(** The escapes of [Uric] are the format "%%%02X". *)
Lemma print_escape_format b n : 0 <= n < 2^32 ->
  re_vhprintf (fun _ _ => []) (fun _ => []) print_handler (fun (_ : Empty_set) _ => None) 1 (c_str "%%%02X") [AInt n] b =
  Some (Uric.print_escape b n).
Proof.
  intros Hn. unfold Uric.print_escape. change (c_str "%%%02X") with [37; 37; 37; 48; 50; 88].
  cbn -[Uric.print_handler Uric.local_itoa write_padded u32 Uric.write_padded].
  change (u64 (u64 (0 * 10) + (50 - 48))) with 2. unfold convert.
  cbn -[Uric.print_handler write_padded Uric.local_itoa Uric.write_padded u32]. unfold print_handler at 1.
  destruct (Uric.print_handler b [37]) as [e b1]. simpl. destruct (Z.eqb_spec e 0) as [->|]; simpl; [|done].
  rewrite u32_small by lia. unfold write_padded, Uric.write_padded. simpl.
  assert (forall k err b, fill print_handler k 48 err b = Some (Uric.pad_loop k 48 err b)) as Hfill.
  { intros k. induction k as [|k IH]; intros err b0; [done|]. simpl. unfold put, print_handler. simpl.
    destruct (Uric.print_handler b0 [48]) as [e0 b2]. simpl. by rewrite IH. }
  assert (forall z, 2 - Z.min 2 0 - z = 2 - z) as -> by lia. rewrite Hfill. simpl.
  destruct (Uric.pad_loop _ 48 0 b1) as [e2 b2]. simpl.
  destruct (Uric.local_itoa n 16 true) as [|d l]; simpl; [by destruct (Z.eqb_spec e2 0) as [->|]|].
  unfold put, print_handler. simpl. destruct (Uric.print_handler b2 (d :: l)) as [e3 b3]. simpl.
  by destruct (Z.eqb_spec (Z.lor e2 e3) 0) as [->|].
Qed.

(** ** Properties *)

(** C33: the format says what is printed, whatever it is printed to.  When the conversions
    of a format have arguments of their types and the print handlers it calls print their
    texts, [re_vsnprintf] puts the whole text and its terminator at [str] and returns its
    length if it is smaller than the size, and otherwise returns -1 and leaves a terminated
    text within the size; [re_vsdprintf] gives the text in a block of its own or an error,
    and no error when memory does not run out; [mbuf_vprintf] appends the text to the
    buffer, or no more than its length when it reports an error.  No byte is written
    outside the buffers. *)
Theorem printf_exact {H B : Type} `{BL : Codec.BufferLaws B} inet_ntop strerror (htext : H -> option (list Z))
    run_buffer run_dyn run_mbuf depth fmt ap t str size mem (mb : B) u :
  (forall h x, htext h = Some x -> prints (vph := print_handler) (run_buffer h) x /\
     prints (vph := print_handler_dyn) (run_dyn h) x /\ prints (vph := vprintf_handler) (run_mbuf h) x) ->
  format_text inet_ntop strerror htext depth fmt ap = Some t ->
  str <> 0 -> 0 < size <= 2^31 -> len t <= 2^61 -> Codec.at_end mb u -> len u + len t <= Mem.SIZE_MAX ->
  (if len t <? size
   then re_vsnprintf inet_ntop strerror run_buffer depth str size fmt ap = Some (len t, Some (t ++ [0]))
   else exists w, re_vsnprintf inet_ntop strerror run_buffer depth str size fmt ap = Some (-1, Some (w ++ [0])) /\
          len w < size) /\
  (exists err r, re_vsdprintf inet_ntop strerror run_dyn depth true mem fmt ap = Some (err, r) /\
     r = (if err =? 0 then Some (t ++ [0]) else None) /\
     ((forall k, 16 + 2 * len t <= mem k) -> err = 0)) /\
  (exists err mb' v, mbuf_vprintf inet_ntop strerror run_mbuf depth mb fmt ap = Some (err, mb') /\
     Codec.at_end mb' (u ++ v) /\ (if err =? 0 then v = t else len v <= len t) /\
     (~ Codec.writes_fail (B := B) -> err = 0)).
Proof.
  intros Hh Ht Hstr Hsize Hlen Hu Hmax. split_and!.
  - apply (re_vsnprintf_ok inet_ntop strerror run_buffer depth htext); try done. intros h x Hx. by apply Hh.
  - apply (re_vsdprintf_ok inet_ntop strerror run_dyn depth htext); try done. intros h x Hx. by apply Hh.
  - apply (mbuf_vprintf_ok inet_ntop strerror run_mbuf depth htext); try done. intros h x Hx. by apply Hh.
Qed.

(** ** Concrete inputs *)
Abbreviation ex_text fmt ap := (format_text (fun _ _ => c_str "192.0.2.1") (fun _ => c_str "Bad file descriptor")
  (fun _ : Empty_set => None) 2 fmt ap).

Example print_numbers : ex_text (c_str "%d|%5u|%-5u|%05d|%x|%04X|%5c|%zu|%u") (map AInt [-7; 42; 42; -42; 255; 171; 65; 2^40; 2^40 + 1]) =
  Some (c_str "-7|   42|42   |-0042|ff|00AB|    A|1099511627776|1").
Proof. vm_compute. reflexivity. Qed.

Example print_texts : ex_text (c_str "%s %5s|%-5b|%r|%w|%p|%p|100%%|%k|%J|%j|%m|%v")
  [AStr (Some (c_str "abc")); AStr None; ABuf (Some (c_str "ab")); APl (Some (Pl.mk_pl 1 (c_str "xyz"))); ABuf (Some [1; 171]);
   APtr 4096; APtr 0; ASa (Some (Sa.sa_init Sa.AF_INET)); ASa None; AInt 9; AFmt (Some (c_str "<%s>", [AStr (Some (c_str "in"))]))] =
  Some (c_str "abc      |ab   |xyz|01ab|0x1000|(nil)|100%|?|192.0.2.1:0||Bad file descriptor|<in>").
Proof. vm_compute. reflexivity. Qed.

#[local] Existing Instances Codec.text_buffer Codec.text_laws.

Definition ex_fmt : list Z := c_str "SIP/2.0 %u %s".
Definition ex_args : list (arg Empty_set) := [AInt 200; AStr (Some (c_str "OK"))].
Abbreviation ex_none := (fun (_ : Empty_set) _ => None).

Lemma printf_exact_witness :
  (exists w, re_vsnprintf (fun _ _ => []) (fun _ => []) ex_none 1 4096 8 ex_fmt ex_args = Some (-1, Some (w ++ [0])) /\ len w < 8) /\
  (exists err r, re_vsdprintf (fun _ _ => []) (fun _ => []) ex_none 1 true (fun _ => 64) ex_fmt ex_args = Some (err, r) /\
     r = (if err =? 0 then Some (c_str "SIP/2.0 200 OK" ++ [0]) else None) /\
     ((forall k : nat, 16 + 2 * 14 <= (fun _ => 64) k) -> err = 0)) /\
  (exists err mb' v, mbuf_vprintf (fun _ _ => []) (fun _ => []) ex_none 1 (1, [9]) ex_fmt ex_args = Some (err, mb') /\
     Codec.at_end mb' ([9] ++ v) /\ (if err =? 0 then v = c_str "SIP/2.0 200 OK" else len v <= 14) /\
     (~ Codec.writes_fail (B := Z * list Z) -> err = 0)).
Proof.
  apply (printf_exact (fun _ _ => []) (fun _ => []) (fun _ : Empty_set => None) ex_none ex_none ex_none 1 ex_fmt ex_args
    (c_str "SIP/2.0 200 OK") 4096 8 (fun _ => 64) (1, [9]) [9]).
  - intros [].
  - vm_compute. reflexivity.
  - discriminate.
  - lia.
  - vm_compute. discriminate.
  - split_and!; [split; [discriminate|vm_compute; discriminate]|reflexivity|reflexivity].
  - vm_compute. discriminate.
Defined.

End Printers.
...
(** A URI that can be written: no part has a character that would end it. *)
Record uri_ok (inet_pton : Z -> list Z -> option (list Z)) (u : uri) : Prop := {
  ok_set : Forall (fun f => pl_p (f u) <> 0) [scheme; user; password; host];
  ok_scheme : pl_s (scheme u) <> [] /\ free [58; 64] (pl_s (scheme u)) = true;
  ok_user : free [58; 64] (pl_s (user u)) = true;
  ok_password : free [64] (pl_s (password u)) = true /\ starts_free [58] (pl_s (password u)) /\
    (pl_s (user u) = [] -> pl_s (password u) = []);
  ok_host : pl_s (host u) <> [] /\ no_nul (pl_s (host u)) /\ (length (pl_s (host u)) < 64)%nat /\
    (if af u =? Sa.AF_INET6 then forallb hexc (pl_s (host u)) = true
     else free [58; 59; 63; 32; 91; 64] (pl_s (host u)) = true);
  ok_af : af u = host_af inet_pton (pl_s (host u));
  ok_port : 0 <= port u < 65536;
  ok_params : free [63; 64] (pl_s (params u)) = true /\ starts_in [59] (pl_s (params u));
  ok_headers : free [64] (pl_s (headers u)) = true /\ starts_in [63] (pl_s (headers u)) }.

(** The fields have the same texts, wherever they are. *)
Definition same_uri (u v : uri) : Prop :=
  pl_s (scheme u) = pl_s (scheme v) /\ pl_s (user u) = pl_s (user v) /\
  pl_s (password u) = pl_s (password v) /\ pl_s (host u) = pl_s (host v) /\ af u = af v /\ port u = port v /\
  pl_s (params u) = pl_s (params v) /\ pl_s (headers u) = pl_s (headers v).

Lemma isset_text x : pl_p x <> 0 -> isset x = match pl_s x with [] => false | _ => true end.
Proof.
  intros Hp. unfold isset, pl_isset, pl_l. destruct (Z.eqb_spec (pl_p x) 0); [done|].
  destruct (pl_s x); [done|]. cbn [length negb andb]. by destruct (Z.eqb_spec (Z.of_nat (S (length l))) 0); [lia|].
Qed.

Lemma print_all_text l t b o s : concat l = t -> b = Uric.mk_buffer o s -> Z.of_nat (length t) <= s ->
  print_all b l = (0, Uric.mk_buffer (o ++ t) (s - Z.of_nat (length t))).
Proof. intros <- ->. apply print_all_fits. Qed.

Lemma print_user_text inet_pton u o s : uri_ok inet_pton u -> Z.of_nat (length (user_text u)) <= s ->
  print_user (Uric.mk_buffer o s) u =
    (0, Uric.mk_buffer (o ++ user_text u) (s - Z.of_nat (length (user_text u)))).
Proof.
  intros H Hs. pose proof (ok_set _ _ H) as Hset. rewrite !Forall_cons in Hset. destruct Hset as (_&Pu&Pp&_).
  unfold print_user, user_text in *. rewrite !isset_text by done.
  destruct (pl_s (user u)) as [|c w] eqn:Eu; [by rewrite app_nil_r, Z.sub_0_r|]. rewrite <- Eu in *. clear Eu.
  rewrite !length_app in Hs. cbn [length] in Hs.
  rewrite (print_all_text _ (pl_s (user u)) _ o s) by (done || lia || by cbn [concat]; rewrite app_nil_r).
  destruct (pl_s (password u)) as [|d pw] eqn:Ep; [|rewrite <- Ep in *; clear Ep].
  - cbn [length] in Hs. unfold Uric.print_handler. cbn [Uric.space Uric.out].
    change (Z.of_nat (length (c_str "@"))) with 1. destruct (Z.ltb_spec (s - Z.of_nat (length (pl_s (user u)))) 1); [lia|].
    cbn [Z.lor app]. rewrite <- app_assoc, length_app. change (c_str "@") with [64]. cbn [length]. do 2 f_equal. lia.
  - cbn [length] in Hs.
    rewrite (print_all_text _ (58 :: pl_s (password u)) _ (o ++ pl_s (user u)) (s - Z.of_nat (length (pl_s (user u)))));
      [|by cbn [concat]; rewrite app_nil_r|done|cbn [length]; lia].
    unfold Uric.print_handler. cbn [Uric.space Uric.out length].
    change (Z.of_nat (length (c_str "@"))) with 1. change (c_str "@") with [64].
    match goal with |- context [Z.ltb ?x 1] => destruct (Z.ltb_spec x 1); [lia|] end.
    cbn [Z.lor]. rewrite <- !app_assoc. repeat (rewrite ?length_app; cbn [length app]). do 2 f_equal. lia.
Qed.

WORK TO COMPLETE
When a line in the listing has the string "Definition" in it, return that line.

ANSWER TO THIS TASK
Definition ex_fmt : list Z := c_str "SIP/2.0 %u %s".
Definition ex_args : list (arg Empty_set) := [AInt 200; AStr (Some (c_str "OK"))].
Definition same_uri (u v : uri) : Prop :=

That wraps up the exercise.